• [Exercise input]:
::::::::::
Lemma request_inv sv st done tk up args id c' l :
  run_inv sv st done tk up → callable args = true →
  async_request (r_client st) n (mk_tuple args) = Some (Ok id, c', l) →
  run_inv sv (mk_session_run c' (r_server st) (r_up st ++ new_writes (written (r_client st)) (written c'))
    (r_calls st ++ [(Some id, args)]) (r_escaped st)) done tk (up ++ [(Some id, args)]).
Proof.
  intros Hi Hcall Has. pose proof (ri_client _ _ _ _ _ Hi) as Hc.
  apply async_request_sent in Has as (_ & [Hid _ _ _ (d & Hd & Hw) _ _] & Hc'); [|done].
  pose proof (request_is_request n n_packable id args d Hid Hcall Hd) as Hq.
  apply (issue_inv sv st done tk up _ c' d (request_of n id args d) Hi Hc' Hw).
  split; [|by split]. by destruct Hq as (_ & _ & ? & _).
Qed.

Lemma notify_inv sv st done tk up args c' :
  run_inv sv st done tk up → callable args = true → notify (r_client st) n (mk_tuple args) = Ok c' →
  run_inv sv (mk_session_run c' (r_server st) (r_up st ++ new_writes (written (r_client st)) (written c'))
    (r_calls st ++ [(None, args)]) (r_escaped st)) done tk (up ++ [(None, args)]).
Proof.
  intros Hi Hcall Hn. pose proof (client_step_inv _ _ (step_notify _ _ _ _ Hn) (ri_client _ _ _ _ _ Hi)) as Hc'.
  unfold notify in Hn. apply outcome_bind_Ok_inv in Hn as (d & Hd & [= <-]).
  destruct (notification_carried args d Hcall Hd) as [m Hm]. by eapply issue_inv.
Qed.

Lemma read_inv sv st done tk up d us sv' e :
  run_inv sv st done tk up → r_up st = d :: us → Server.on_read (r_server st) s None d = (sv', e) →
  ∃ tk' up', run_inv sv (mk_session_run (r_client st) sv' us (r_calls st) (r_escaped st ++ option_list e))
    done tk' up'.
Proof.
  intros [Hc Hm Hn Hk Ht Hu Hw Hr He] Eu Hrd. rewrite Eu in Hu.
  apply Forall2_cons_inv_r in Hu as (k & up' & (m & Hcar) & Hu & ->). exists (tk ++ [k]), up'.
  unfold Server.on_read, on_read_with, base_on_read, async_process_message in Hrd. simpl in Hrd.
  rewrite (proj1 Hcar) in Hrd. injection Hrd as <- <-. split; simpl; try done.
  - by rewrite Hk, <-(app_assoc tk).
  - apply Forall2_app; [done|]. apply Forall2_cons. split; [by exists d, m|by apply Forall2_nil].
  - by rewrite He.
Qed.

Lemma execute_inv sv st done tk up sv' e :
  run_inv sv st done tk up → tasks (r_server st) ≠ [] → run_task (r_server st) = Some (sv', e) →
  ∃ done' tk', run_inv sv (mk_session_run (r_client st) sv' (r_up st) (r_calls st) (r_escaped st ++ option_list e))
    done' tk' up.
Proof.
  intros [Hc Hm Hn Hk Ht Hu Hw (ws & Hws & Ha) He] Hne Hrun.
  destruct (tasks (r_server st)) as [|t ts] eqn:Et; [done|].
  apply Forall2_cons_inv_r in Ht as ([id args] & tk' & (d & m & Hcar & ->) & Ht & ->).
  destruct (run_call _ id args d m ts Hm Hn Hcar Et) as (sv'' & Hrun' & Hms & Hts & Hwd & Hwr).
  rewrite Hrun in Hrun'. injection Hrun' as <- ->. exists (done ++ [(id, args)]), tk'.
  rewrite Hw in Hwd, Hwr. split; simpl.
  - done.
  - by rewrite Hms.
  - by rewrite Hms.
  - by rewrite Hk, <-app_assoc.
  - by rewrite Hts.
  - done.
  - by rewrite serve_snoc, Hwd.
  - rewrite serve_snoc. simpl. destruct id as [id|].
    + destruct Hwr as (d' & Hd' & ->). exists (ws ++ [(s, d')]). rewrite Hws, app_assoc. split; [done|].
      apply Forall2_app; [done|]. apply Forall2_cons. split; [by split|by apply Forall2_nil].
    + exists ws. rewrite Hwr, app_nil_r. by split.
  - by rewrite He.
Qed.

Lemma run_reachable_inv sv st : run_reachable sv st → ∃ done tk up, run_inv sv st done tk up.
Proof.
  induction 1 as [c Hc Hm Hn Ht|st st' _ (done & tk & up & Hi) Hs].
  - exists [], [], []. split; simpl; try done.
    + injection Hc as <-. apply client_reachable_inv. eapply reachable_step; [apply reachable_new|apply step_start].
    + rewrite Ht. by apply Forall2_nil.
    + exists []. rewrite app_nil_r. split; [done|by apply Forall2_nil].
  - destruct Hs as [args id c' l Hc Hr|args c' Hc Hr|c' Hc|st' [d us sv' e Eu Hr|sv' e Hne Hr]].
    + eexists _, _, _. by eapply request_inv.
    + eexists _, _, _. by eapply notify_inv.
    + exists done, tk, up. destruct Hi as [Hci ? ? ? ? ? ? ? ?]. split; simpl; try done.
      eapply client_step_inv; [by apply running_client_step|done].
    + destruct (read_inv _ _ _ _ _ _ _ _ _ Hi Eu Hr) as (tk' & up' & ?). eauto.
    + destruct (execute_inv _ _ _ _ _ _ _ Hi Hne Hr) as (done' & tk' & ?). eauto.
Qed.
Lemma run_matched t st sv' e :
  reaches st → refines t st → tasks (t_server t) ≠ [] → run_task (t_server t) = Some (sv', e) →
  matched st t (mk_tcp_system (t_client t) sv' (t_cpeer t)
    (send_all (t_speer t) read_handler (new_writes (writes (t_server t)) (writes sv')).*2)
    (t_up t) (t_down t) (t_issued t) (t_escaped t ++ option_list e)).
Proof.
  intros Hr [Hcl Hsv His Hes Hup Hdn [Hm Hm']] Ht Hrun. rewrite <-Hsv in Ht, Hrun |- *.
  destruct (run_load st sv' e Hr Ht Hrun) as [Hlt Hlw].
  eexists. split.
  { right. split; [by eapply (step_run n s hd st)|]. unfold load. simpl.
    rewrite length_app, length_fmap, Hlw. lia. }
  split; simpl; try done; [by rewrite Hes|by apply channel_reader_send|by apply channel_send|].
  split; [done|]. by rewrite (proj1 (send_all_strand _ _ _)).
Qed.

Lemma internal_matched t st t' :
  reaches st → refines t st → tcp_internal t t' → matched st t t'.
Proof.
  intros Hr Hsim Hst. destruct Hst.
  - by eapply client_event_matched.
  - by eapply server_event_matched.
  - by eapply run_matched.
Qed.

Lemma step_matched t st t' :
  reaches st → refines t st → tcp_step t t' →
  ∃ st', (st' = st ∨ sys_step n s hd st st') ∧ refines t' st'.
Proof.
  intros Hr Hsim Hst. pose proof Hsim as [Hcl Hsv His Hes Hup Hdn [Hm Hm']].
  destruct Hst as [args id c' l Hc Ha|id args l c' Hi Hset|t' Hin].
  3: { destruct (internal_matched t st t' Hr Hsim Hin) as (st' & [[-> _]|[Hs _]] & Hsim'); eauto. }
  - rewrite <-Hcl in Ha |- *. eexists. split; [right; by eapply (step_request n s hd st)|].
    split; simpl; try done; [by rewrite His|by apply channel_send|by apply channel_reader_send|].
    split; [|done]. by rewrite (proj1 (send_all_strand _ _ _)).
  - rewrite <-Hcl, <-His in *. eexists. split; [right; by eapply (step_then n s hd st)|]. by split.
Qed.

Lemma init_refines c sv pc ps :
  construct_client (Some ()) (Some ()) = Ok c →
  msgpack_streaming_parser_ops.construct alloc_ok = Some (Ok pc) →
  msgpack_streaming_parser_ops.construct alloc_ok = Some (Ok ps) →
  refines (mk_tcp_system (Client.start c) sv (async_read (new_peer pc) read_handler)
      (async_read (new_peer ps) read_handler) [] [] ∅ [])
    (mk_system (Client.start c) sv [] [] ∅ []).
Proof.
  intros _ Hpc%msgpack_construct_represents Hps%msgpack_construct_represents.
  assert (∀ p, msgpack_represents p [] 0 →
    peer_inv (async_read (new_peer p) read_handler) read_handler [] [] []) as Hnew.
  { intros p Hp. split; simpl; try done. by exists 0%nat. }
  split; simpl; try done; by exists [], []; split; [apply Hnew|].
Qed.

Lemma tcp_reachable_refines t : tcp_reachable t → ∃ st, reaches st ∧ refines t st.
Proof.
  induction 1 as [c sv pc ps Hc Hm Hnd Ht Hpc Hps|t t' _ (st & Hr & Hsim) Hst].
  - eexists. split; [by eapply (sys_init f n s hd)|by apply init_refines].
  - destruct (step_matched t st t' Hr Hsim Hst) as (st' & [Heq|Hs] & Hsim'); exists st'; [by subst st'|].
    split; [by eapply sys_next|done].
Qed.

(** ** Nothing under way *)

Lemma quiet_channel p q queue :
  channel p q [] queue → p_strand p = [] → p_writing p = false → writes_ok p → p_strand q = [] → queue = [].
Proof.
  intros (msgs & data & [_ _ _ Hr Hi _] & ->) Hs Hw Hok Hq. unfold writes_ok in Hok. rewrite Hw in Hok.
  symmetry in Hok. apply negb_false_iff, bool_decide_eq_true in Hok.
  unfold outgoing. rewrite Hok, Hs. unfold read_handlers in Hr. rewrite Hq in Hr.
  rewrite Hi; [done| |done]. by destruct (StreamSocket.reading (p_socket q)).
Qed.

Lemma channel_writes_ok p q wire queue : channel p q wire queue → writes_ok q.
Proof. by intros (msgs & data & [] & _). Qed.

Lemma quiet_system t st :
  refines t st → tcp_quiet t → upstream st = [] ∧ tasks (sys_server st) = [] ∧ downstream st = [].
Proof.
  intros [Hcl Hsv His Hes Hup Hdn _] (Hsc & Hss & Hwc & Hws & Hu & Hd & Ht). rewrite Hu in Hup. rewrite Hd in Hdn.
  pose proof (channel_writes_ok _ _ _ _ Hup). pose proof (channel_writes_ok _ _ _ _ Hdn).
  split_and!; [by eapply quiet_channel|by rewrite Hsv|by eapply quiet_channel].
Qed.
::::::::::
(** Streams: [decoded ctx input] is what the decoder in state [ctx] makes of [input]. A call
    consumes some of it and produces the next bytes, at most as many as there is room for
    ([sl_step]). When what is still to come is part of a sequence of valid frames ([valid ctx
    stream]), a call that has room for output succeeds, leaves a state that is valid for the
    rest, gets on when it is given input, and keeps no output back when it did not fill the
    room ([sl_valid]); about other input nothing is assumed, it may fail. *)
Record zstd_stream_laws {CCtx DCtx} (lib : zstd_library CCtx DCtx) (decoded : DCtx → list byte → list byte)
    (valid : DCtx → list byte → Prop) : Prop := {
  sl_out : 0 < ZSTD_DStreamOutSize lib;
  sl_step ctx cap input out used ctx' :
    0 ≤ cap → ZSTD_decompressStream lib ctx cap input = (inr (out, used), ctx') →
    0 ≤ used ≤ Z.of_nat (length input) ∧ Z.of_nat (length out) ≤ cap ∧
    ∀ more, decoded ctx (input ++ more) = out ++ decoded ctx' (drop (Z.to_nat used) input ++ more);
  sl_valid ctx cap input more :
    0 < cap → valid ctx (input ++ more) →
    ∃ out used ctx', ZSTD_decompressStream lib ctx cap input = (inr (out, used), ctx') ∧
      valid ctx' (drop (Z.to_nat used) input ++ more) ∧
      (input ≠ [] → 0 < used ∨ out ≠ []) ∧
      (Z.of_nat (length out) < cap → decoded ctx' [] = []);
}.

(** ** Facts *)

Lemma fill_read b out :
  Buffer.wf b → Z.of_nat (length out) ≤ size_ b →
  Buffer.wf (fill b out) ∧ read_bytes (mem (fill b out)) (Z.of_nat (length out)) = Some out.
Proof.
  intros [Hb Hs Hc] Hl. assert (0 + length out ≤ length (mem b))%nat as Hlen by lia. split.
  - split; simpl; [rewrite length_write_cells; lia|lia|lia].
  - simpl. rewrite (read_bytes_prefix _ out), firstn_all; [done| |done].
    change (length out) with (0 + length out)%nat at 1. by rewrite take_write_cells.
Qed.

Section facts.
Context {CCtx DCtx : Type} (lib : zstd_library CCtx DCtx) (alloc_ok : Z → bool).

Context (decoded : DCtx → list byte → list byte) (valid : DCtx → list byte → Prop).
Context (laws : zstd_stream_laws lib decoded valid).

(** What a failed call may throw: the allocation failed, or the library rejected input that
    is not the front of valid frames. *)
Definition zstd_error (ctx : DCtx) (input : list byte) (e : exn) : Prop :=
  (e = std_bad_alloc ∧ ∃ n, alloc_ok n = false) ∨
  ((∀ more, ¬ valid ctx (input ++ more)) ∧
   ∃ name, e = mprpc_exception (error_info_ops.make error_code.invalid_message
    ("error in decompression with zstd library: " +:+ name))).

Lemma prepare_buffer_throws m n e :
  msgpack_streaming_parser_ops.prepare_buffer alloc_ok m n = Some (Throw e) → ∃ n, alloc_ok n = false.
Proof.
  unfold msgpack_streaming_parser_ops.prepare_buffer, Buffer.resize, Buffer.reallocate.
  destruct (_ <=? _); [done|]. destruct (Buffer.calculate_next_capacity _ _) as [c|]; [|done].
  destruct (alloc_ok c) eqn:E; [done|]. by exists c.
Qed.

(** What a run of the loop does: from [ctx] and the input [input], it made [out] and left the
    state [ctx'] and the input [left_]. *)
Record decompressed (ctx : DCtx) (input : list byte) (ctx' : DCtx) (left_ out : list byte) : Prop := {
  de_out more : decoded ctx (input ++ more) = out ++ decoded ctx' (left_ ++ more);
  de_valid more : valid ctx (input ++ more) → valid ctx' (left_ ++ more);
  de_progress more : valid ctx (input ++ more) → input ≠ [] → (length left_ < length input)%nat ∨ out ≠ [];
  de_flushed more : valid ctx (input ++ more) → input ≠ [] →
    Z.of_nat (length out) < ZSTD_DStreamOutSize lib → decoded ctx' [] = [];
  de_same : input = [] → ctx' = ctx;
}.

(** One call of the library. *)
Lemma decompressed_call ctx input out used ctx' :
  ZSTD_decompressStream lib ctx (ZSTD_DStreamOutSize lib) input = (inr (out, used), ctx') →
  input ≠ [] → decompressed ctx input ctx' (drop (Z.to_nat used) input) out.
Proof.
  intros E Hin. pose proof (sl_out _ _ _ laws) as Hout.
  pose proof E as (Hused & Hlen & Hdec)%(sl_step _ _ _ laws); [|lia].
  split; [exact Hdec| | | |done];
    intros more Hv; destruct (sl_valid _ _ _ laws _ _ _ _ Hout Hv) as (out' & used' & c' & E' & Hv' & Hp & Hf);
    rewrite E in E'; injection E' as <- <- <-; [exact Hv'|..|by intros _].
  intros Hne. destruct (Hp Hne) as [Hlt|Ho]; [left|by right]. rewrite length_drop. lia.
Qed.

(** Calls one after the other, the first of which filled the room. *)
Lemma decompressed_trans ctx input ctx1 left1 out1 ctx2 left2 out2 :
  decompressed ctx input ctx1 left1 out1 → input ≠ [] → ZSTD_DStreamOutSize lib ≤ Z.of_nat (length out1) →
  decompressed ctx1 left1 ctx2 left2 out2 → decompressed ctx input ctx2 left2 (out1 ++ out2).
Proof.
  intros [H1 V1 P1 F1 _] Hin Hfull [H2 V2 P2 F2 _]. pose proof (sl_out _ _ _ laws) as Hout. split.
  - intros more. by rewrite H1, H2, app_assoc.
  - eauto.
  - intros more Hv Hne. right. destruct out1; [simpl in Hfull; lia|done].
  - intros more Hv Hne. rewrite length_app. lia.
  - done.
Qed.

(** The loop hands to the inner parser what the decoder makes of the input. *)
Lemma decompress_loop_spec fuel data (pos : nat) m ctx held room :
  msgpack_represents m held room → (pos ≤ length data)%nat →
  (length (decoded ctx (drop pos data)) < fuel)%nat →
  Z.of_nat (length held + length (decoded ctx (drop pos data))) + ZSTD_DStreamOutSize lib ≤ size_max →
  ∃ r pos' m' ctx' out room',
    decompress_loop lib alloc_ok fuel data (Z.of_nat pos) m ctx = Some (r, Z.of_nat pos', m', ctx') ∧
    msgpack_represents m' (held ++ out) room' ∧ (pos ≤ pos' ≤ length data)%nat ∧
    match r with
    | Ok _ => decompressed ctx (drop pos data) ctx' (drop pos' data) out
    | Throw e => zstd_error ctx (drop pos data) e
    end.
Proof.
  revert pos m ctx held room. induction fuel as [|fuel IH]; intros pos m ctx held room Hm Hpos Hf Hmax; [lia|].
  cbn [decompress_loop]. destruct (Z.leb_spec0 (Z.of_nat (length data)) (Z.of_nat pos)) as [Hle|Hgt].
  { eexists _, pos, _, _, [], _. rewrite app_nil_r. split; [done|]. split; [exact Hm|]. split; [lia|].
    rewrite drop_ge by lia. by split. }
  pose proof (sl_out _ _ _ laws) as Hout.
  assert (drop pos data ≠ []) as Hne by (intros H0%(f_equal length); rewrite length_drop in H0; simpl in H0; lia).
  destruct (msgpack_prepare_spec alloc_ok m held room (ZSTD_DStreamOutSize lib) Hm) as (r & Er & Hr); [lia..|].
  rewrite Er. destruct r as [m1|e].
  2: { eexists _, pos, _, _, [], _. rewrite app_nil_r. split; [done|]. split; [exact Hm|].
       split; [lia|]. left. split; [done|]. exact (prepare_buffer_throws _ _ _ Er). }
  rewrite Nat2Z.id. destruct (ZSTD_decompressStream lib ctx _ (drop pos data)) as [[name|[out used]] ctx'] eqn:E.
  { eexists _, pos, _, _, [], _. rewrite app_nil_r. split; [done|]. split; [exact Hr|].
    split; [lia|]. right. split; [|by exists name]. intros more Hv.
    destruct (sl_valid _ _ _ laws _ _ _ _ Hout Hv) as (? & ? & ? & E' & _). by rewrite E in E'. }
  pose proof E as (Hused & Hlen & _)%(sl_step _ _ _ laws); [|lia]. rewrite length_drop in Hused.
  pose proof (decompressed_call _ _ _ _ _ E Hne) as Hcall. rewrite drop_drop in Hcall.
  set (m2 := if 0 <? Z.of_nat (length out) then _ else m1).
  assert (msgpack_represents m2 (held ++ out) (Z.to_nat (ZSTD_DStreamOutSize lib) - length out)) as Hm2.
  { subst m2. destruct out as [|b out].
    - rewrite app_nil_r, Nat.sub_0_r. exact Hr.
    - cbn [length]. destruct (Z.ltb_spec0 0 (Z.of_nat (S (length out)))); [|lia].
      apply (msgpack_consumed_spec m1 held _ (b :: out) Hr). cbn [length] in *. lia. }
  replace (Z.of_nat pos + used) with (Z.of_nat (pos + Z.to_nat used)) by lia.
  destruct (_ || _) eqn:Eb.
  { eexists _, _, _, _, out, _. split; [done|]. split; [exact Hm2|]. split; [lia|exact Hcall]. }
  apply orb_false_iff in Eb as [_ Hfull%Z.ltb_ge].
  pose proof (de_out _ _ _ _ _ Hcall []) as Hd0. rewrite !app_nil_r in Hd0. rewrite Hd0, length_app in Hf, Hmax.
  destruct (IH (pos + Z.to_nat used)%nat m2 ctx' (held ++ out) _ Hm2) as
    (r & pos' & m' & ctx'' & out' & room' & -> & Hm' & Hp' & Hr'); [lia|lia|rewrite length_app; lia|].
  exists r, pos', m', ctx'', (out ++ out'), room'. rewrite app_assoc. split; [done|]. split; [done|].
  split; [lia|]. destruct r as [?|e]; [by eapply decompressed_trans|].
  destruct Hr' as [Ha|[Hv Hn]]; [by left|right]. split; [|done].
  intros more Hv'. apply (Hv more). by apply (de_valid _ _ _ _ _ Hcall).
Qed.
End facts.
::::::::::
• [Task prompt]: Identify every line above with the string "Hdec" in it. Copy those lines.

• [Exercise answer]:
  pose proof E as (Hused & Hlen & Hdec)%(sl_step _ _ _ laws); [|lia].
  split; [exact Hdec| | | |done];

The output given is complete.